* Dataset records:
# # # # # # #
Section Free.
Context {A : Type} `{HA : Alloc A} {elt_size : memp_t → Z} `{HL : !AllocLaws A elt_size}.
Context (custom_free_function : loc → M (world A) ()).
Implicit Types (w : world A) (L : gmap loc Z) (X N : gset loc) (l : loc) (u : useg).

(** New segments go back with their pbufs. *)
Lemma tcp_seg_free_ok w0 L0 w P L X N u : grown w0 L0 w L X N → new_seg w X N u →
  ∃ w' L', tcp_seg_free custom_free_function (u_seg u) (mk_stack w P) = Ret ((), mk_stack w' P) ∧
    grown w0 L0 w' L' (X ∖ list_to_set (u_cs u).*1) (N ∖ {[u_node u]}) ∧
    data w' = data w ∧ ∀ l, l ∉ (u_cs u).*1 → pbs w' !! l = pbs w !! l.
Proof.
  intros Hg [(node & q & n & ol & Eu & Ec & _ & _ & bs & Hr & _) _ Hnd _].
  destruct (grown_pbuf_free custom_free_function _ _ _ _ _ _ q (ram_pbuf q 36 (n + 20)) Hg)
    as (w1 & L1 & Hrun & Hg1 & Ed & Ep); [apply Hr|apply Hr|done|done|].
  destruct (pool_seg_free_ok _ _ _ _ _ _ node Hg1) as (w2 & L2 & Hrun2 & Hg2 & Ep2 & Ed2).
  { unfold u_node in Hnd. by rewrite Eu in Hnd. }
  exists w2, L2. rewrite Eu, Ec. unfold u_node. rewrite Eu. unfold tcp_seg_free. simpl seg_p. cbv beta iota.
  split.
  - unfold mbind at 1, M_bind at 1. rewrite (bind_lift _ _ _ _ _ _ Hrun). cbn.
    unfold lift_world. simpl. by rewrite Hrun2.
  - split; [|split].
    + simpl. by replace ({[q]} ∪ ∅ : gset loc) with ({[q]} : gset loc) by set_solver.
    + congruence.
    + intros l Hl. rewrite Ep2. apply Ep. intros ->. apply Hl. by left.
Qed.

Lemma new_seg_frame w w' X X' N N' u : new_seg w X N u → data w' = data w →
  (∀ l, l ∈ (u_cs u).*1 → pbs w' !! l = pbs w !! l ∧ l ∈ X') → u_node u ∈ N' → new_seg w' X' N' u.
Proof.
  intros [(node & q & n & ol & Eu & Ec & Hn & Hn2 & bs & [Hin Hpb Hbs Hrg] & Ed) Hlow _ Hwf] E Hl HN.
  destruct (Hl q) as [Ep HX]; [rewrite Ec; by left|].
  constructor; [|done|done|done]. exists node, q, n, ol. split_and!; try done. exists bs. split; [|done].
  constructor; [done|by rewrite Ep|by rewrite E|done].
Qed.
# # # # # # #
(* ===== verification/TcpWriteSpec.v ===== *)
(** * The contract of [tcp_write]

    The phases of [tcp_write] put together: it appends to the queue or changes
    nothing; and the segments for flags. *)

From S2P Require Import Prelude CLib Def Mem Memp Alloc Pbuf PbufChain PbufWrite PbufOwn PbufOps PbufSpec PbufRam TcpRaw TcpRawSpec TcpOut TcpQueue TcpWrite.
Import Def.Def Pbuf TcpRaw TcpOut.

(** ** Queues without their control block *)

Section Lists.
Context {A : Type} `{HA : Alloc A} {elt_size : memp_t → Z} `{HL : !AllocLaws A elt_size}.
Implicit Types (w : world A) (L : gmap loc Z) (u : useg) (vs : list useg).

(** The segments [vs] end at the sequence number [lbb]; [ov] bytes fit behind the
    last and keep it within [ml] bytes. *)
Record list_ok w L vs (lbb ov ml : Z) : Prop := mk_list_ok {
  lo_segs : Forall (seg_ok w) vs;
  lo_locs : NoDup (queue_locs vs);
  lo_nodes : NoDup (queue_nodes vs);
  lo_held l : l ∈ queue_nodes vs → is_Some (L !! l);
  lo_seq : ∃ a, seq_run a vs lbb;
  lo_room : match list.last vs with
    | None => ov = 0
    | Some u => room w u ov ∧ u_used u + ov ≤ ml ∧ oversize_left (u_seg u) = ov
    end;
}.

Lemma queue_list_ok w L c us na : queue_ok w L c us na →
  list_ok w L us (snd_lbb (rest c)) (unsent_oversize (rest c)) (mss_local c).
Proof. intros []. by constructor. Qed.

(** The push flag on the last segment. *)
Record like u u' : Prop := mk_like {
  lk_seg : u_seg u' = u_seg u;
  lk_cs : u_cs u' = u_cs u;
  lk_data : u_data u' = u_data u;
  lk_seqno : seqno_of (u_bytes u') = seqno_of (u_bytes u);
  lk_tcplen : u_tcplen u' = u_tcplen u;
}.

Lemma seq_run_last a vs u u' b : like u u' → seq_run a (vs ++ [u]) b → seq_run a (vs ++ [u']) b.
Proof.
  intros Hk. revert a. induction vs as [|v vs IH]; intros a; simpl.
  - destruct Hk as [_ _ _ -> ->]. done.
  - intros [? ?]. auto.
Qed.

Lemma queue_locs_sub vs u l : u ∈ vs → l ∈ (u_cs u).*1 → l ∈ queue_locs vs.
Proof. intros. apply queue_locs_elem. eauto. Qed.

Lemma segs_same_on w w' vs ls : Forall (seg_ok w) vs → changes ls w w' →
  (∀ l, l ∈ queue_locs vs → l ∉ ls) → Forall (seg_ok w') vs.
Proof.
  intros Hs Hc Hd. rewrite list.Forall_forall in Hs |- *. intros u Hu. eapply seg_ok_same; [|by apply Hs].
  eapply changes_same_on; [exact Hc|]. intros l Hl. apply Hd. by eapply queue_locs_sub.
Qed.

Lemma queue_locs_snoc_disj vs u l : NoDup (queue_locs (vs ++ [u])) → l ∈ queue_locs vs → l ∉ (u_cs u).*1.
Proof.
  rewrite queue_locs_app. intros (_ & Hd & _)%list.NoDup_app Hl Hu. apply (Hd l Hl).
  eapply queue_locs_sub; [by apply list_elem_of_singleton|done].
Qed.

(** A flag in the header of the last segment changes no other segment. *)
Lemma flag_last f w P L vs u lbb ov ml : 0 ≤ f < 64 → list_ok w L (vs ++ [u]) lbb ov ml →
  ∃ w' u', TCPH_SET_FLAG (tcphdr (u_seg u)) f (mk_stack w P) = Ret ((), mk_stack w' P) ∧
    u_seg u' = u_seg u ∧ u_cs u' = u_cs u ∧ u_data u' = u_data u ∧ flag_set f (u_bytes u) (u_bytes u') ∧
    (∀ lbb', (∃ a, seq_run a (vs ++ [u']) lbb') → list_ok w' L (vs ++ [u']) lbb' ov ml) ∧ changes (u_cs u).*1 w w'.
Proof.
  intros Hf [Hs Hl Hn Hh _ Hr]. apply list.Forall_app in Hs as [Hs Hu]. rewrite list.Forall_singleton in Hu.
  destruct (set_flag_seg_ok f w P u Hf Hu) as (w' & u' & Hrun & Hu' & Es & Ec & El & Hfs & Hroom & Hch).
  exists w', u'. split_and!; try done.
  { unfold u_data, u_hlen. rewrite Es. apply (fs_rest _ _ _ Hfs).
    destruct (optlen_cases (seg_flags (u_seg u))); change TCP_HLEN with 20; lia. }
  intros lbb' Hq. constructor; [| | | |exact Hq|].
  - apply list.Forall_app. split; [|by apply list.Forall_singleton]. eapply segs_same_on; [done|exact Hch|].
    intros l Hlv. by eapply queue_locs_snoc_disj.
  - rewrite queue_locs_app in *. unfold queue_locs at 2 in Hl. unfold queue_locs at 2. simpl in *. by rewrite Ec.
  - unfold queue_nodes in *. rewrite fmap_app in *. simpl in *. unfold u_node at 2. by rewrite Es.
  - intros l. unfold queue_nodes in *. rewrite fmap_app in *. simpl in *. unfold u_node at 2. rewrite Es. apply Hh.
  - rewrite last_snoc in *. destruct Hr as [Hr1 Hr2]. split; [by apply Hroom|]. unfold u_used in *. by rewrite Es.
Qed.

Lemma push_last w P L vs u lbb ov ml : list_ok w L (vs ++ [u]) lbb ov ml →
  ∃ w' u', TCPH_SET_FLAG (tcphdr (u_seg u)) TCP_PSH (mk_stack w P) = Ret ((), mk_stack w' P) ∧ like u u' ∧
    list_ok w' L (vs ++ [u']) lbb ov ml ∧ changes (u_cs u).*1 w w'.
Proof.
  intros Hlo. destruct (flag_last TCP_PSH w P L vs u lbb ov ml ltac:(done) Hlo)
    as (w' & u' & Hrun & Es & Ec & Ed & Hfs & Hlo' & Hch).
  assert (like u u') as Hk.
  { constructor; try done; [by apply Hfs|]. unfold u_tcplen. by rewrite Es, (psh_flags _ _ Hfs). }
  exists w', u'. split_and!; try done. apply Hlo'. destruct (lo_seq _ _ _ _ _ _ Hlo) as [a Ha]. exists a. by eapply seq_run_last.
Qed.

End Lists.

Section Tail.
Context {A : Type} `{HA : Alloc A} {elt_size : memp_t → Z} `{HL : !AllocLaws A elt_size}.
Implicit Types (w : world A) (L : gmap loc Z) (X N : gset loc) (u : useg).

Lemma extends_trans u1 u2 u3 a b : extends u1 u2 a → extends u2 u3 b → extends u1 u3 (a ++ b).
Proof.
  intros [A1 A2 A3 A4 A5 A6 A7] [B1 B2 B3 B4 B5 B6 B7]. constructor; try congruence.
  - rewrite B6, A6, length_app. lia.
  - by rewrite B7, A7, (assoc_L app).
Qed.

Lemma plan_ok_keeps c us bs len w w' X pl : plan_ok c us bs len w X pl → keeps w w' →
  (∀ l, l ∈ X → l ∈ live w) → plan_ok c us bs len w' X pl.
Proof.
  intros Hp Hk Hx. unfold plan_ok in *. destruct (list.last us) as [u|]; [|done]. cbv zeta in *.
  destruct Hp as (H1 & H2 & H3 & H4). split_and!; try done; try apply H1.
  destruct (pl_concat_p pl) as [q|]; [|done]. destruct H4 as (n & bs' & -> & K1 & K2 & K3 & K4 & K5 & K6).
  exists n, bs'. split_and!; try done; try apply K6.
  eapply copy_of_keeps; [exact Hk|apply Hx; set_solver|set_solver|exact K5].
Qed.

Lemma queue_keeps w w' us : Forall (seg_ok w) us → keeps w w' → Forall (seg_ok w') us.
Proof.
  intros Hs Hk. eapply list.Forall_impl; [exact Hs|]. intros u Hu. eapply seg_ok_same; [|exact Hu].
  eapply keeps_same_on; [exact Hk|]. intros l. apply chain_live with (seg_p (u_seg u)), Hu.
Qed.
# # # # # # #
Give back exactly the lines above, from the line containing "Section Free." through the line containing "unfold u_node in", with both end lines and nothing more.

Section Free.
Context {A : Type} `{HA : Alloc A} {elt_size : memp_t → Z} `{HL : !AllocLaws A elt_size}.
Context (custom_free_function : loc → M (world A) ()).
Implicit Types (w : world A) (L : gmap loc Z) (X N : gset loc) (l : loc) (u : useg).

(** New segments go back with their pbufs. *)
Lemma tcp_seg_free_ok w0 L0 w P L X N u : grown w0 L0 w L X N → new_seg w X N u →
  ∃ w' L', tcp_seg_free custom_free_function (u_seg u) (mk_stack w P) = Ret ((), mk_stack w' P) ∧
    grown w0 L0 w' L' (X ∖ list_to_set (u_cs u).*1) (N ∖ {[u_node u]}) ∧
    data w' = data w ∧ ∀ l, l ∉ (u_cs u).*1 → pbs w' !! l = pbs w !! l.
Proof.
  intros Hg [(node & q & n & ol & Eu & Ec & _ & _ & bs & Hr & _) _ Hnd _].
  destruct (grown_pbuf_free custom_free_function _ _ _ _ _ _ q (ram_pbuf q 36 (n + 20)) Hg)
    as (w1 & L1 & Hrun & Hg1 & Ed & Ep); [apply Hr|apply Hr|done|done|].
  destruct (pool_seg_free_ok _ _ _ _ _ _ node Hg1) as (w2 & L2 & Hrun2 & Hg2 & Ep2 & Ed2).
  { unfold u_node in Hnd. by rewrite Eu in Hnd. }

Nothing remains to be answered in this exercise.